When China started rolling back its zero-COVID policy, the early official numbers on the disease’s spread were so low that they were publicly ridiculed. But on a screen in his Hong Kong office in December 2022, Charles Li could see signs that more people were becoming ill.
Li’s information was coming from Micro Connect, a company he founded in 2021 after leaving his high-profile job as head of Hong Kong’s stock exchange. It has financed more than 10,000 small stores — including pharmacies — in 270 cities across China. In return, they hand over a fixed percentage of their revenue every day.
That provides a window into their takings. “We started to observe a very visible [rise]” in pharmacies’ sales, Li tells the Financial Times. “That’s right after the big opening, and the sudden opening,” he adds, referring to Chinese President Xi Jinping‘s decision to ease pandemic rules earlier that December. “The disease was spreading much, much faster.”
The episode is one of many examples of how Li’s new enterprise has built up a wealth of real-time, unfiltered data on how Chinese consumers are spending their money, drawing praise from economists frustrated at the growing opacity and unreliability of official statistics.
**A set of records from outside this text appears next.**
Lemma tests_pass `{Allocator, LinkMap} (σ : alloc_state) k ts t free fuel :
  Forall (passes_alone k) ts → t ∈ ts →
  let w0 := init_world σ (prepare t mem0) (inl (FCreate (todo t) [])) in
  let code := program (fork_join_with Never (size t) free) in
  (10 * k + 400 ≤ fuel)%nat → ¬ refused_in w0 →
  match exec fuel w0 with
  | Finished w => outcome (verify (checks t) (w_user w)) = Some (length (checks t), 0)%nat
  | _ => False
  end.
Proof using All.
  intros Hts Ht w0 code Hf Hr.
  destruct (proj1 (Forall_forall _ _) Hts _ Ht) as (Hp & Hsz & Hlen & Hfn).
  apply (alone_passes σ k t free (length (checks t), 0)%nat fuel);
    [done| |consts; lia|done|lia|done].
  apply Is_true_true, orb_true_iff in Hsz as [->%Z.eqb_eq|Hsz]; [apply size_default|].
  apply andb_true_iff in Hsz as [Hlo%Z.leb_le Hhi%Z.ltb_lt]. by apply size_large.
Qed.
End suite.

(** Decides it for each of a list of closed tests. *)
Ltac passes_alone :=
  repeat apply Forall_cons_2; try apply Forall_nil_2;
  (split_and!; [by vm_compute|by vm_compute|by apply leb_complete|by repeat constructor]).
End Suite.

(** ** tests/test_timer.c *)

Module TestTimer.
Import Suite.

Definition fn_ticker : ptr := 1.
Definition fn_one_shot_timer : ptr := 2.
Definition fn_periodic_timer : ptr := 3.

(** [one_shot_timer] at its start and at its loop; [periodic_timer] at its
    start, at its outer and at its inner loop; [ticker] at its loop.  [ts] is
    the number of the [TimerState]. *)
Inductive point : Set :=
| OneShot (ts : Z) | OneShotLoop (ts start : Z)
| Periodic (ts : Z) | PeriodicOuter (ts last : Z) | PeriodicInner (ts last : Z)
| Ticker.

Definition one_shot_loop (ts start : Z) (m : mem) : option (mem * ucall point) :=
  now ← get "g_tick" 0 m; elapsed ← cadd now (- start);
  deadline ← get "deadline_ticks" ts m;
  if elapsed <? deadline then Some (m, UYield (OneShotLoop ts start))
  else
    c ← get "cancelled" ts m;
    if c =? 0 then m ← put "fired_at_tick" ts now m; Some (m, UReturn) else Some (m, UReturn).

Definition periodic_inner (ts last : Z) (m : mem) : option (mem * ucall point) :=
  now ← get "g_tick" 0 m; elapsed ← cadd now (- last);
  period ← get "periodic_period" ts m;
  if elapsed <? period then Some (m, UYield (PeriodicInner ts last))
  else
    m ← incr "periodic_count" ts m; m ← put "fired_at_tick" ts now m;
    Some (m, UYield (PeriodicOuter ts now)).

Definition periodic_outer (ts last : Z) (m : mem) : option (mem * ucall point) :=
  n ← get "periodic_count" ts m; limit ← get "periodic_limit" ts m;
  if n <? limit then Some (m, UTau (PeriodicInner ts last)) else Some (m, UReturn).

Definition step_point (l : point) (m : mem) : option (mem * ucall point) :=
  match l with
  | OneShot ts =>
      c ← get "cancelled" ts m;
      if negb (c =? 0) then Some (m, UReturn)
      else start ← get "g_tick" 0 m; one_shot_loop ts start m
  | OneShotLoop ts start => one_shot_loop ts start m
  | Periodic ts => last ← get "g_tick" 0 m; periodic_outer ts last m
  | PeriodicOuter ts last => periodic_outer ts last m
  | PeriodicInner ts last => periodic_inner ts last m
  | Ticker =>
      now ← get "g_tick" 0 m; limit ← get "max_ticks" 0 m;
      if now <? limit then m ← incr "g_tick" 0 m; Some (m, UYield Ticker) else Some (m, UReturn)
  end.

#[export] Instance bodies : Bodies point (option mem) := {|
  body_step l := run_body (step_point l);
  body_fn fn arg :=
    if fn =? fn_ticker then Ticker
    else if fn =? fn_one_shot_timer then OneShot arg else Periodic arg
|}.

#[export] Instance yields : YieldBodies point (option mem).
Proof.
  intros l u. apply run_body_yields. intros m m' c.
  destruct l; cbn; unfold one_shot_loop, periodic_outer, periodic_inner; intros Hs; body_calls.
Qed.

(** A [TimerState], and the variables every test starts with. *)
Definition timer (ts deadline cancelled period limit : Z) : list ((string * Z) * list Z) :=
  [(("deadline_ticks", ts), [deadline]); (("fired_at_tick", ts), [0]); (("cancelled", ts), [cancelled]);
   (("periodic_period", ts), [period]); (("periodic_count", ts), [0]); (("periodic_limit", ts), [limit])].
Definition ticks (max_ticks : Z) : list ((string * Z) * list Z) :=
  [(("g_tick", 0), [0]); (("max_ticks", 0), [max_ticks])].
Definition ticker : ptr * ptr := (fn_ticker, NULL).
Definition one_shot (ts : Z) : ptr * ptr := (fn_one_shot_timer, ts).

Definition fired (ts : Z) (f : Z → bool) : mem → option bool := holds "fired_at_tick" ts f.

Definition test_single_timer : test :=
  Test (ticks 20 ++ timer 0 5 0 0 0) 32768 [ticker; one_shot 0]
    [fired 0 (λ v, 5 <=? v); fired 0 (λ v, v <=? 6)].
Definition test_two_timers_ordered : test :=
  Test (ticks 20 ++ timer 1 3 0 0 0 ++ timer 2 7 0 0 0) 32768 [ticker; one_shot 1; one_shot 2]
    [fired 1 (λ v, 0 <? v); fired 2 (λ v, 0 <? v);
     λ m, a ← get "fired_at_tick" 1 m; b ← get "fired_at_tick" 2 m; Some (a <? b)].
Definition test_cancelled_timer : test :=
  Test (ticks 20 ++ timer 0 5 1 0 0) 32768 [ticker; one_shot 0] [fired 0 (λ v, v =? 0)].
Definition test_zero_deadline : test :=
  Test (ticks 10 ++ timer 0 0 0 0 0) 32768 [ticker; one_shot 0] [fired 0 (λ v, v <=? 1)].
Definition test_periodic_timer : test :=
  Test (ticks 50 ++ timer 0 0 0 4 3) 32768 [ticker; (fn_periodic_timer, 0)]
    [holds "periodic_count" 0 (λ v, v =? 3); fired 0 (λ v, (11 <=? v) && (v <=? 14))].
Definition N_CONCURRENT : Z := 8.
Definition test_concurrent_timers : test :=
  Test (ticks 100 ++ (seqZ 0 N_CONCURRENT ≫= λ i, timer i ((i + 1) * 5) 0 0 0)) 32768
    (ticker :: (one_shot <$> seqZ 0 N_CONCURRENT))
    [λ m, bs ← mapM (λ i, v ← get "fired_at_tick" i m;
                       let target := (i + 1) * 5 in Some ((target <=? v) && (v <=? target + 2)))
                 (seqZ 0 N_CONCURRENT);
          Some (forallb id bs)].

Definition tests : list test :=
  [test_single_timer; test_two_timers_ordered; test_cancelled_timer; test_zero_deadline;
   test_periodic_timer; test_concurrent_timers].

(** test_timer passes: all ten checks hold, for every allocator that refuses
    none of its creations. *)
Theorem test_timer_passes `{Allocator, LinkMap} (σ : alloc_state) fuel :
  let w0 := init_world σ mem0 (inl (PhNext (main tests))) in
  let code := phased (finish tests) in
  20000 ≤ Z.of_nat fuel → ¬ refused_in w0 →
  match exec fuel w0 with
  | Finished w => outcome (w_user w) = Some (10, 0)%nat
  | _ => False
  end.
Proof.
  intros w0 code Hf Hr. apply (suite_passes σ 300 tests (10, 0)%nat fuel); [by vm_compute| |done| |done].
  - repeat constructor; by first [apply size_large|done].
  - transitivity (Z.to_nat 20000); [by apply leb_complete|lia].
Qed.
End TestTimer.

(** ** tests/test_generator.c

    The [assert]s compare a pointer with 0: they hold even of null. *)

Module TestGenerator.
Import Suite.

Definition fn_gen_range : ptr := 1.
Definition fn_gen_fib : ptr := 2.
Definition fn_gen_step : ptr := 3.
Definition fn_gen_early : ptr := 4.

(** The generators at their loop conditions, with their local variables; [c] is
    the number of the context. *)
Inductive point : Set :=
| GenRange (c i : Z) | GenFib (c a b : Z) | GenFibNext (c a b : Z)
| GenStep (c : Z) | GenStepLoop (c v i : Z) | GenEarly (c i : Z).

(** [c->out\[c->idx++\] = v] *)
Definition emit (c v : Z) (m : mem) : option mem :=
  idx ← get "idx" c m; m ← incr "idx" c m; puti "out" c idx v m.

(** [(int)z] *)
Definition to_int (z : Z) : Z := (z + 2 ^ 31) mod 2 ^ 32 - 2 ^ 31.

Definition gen_fib (c a b : Z) (m : mem) : option (mem * ucall point) :=
  idx ← get "idx" c m; cap ← get "cap" c m;
  if idx <? cap then m ← emit c (to_int a) m; Some (m, UYield (GenFibNext c a b))
  else Some (m, UReturn).

Definition gen_step_loop (c v i : Z) (m : mem) : option (mem * ucall point) :=
  n ← get "n" c m;
  if i <? n then
    m ← emit c v m; step ← get "step" c m; v ← cadd v step;
    Some (m, UYield (GenStepLoop c v (i + 1)))
  else Some (m, UReturn).

Definition step_point (l : point) (m : mem) : option (mem * ucall point) :=
  match l with
  | GenRange c i =>
      n ← get "n" c m;
      if i <? n then m ← emit c i m; Some (m, UYield (GenRange c (i + 1))) else Some (m, UReturn)
  | GenFib c a b => gen_fib c a b m
  | GenFibNext c a b => t ← ladd a b; gen_fib c b t m
  | GenStep c => v ← get "start" c m; gen_step_loop c v 0 m
  | GenStepLoop c v i => gen_step_loop c v i m
  | GenEarly c i =>
      if i <? 100 then
        m ← incr "count" c m; limit ← get "limit" c m; last ← cadd limit (-1);
        if last <=? i then Some (m, UReturn) else Some (m, UYield (GenEarly c (i + 1)))
      else Some (m, UReturn)
  end.

#[export] Instance bodies : Bodies point (option mem) := {|
  body_step l := run_body (step_point l);
  body_fn fn arg :=
    if fn =? fn_gen_range then GenRange arg 0 else if fn =? fn_gen_fib then GenFib arg 0 1
    else if fn =? fn_gen_step then GenStep arg else GenEarly arg 0
|}.

#[export] Instance yields : YieldBodies point (option mem).
Proof.
  intros l u. apply run_body_yields. intros m m' c.
  destruct l; cbn; unfold gen_fib, gen_step_loop; intros Hs; body_calls.
Qed.

(** [EXPECT_EQ] on the elements of [out]. *)
Definition expect_out (c : Z) (want : list Z) : list (mem → option bool) :=
  imap (λ i v, equal "out" c (Z.of_nat i) v) want.
Definition expect (x : string) (c v : Z) : mem → option bool := equal x c 0 v.

Definition test_range_generator : test :=
  Test [(("n", 0), [8]); (("out", 0), replicate 8 0); (("idx", 0), [0])] (32 * 1024)
    [(fn_gen_range, 0)]
    (expect "idx" 0 8 :: expect_out 0 (seqZ 0 8)).
Definition test_fibonacci_generator : test :=
  Test [(("out", 0), replicate 10 0); (("cap", 0), [10]); (("idx", 0), [0])] (32 * 1024)
    [(fn_gen_fib, 0)]
    (expect "idx" 0 10 :: expect_out 0 [0; 1; 1; 2; 3; 5; 8; 13; 21; 34]).
Definition step_ctx (c start step : Z) : list ((string * Z) * list Z) :=
  [(("start", c), [start]); (("step", c), [step]); (("n", c), [5]); (("out", c), replicate 5 0);
   (("idx", c), [0])].
Definition test_multiple_generators : test :=
  Test (step_ctx 0 0 2 ++ step_ctx 1 1 3) (32 * 1024) [(fn_gen_step, 0); (fn_gen_step, 1)]
    ([expect "idx" 0 5; expect "idx" 1 5]
     ++ expect_out 0 [0; 2; 4; 6; 8] ++ expect_out 1 [1; 4; 7; 10; 13]).
Definition test_early_termination : test :=
  Test [(("limit", 0), [5]); (("count", 0), [0])] (32 * 1024) [(fn_gen_early, 0)]
    [expect "count" 0 5].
Its daily payments come from a diverse range of shops including hair salons, car washes, karaoke bars, convenience stores and noodle restaurants. As well as being a gold mine for data, Li’s company has turned those streams of repayments into tradable financial instruments, bundling them into packages that can be split into different tranches for sale to investors. In December, for the first time, a proposed loan secured against small shops’ remittances was given a preliminary credit rating — a solid “A.”